[WHAT THE TASK ASKS] Output all records exactly.

[INFORMATION GIVEN]

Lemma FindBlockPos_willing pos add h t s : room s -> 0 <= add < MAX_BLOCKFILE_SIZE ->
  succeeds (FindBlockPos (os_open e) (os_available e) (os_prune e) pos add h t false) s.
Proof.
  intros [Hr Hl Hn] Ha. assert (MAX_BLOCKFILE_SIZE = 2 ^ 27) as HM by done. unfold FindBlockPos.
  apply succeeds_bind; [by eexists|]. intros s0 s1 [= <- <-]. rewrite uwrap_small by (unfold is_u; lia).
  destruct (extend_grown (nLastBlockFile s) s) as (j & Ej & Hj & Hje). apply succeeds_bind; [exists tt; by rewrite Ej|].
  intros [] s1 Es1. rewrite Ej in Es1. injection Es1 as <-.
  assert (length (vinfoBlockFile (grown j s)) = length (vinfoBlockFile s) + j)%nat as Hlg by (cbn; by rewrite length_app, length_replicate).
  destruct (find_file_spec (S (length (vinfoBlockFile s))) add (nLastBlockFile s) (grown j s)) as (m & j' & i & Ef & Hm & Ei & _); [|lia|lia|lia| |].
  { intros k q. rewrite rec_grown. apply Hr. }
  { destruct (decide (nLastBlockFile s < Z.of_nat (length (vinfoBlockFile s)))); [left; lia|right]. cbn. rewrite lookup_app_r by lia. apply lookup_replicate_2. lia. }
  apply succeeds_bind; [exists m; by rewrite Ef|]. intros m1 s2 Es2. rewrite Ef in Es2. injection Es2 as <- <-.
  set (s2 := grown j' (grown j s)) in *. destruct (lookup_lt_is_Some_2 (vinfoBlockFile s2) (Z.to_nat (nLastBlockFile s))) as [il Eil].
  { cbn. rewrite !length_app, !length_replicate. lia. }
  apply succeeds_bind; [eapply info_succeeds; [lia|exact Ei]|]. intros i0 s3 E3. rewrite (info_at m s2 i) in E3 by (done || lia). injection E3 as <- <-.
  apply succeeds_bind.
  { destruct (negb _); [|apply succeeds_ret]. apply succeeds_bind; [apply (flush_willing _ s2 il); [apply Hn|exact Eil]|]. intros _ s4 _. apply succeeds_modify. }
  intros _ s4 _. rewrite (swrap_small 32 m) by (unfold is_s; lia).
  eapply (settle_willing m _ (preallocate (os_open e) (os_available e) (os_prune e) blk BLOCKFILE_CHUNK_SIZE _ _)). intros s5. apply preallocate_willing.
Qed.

[ANSWER FOR THIS EXERCISE]
Lemma FindBlockPos_willing pos add h t s : room s -> 0 <= add < MAX_BLOCKFILE_SIZE ->
  succeeds (FindBlockPos (os_open e) (os_available e) (os_prune e) pos add h t false) s.
Proof.
  intros [Hr Hl Hn] Ha. assert (MAX_BLOCKFILE_SIZE = 2 ^ 27) as HM by done. unfold FindBlockPos.
  apply succeeds_bind; [by eexists|]. intros s0 s1 [= <- <-]. rewrite uwrap_small by (unfold is_u; lia).
  destruct (extend_grown (nLastBlockFile s) s) as (j & Ej & Hj & Hje). apply succeeds_bind; [exists tt; by rewrite Ej|].
  intros [] s1 Es1. rewrite Ej in Es1. injection Es1 as <-.
  assert (length (vinfoBlockFile (grown j s)) = length (vinfoBlockFile s) + j)%nat as Hlg by (cbn; by rewrite length_app, length_replicate).
  destruct (find_file_spec (S (length (vinfoBlockFile s))) add (nLastBlockFile s) (grown j s)) as (m & j' & i & Ef & Hm & Ei & _); [|lia|lia|lia| |].
  { intros k q. rewrite rec_grown. apply Hr. }
  { destruct (decide (nLastBlockFile s < Z.of_nat (length (vinfoBlockFile s)))); [left; lia|right]. cbn. rewrite lookup_app_r by lia. apply lookup_replicate_2. lia. }
  apply succeeds_bind; [exists m; by rewrite Ef|]. intros m1 s2 Es2. rewrite Ef in Es2. injection Es2 as <- <-.
  set (s2 := grown j' (grown j s)) in *. destruct (lookup_lt_is_Some_2 (vinfoBlockFile s2) (Z.to_nat (nLastBlockFile s))) as [il Eil].
  { cbn. rewrite !length_app, !length_replicate. lia. }
  apply succeeds_bind; [eapply info_succeeds; [lia|exact Ei]|]. intros i0 s3 E3. rewrite (info_at m s2 i) in E3 by (done || lia). injection E3 as <- <-.
  apply succeeds_bind.
  { destruct (negb _); [|apply succeeds_ret]. apply succeeds_bind; [apply (flush_willing _ s2 il); [apply Hn|exact Eil]|]. intros _ s4 _. apply succeeds_modify. }
  intros _ s4 _. rewrite (swrap_small 32 m) by (unfold is_s; lia).
  eapply (settle_willing m _ (preallocate (os_open e) (os_available e) (os_prune e) blk BLOCKFILE_CHUNK_SIZE _ _)). intros s5. apply preallocate_willing.
Qed.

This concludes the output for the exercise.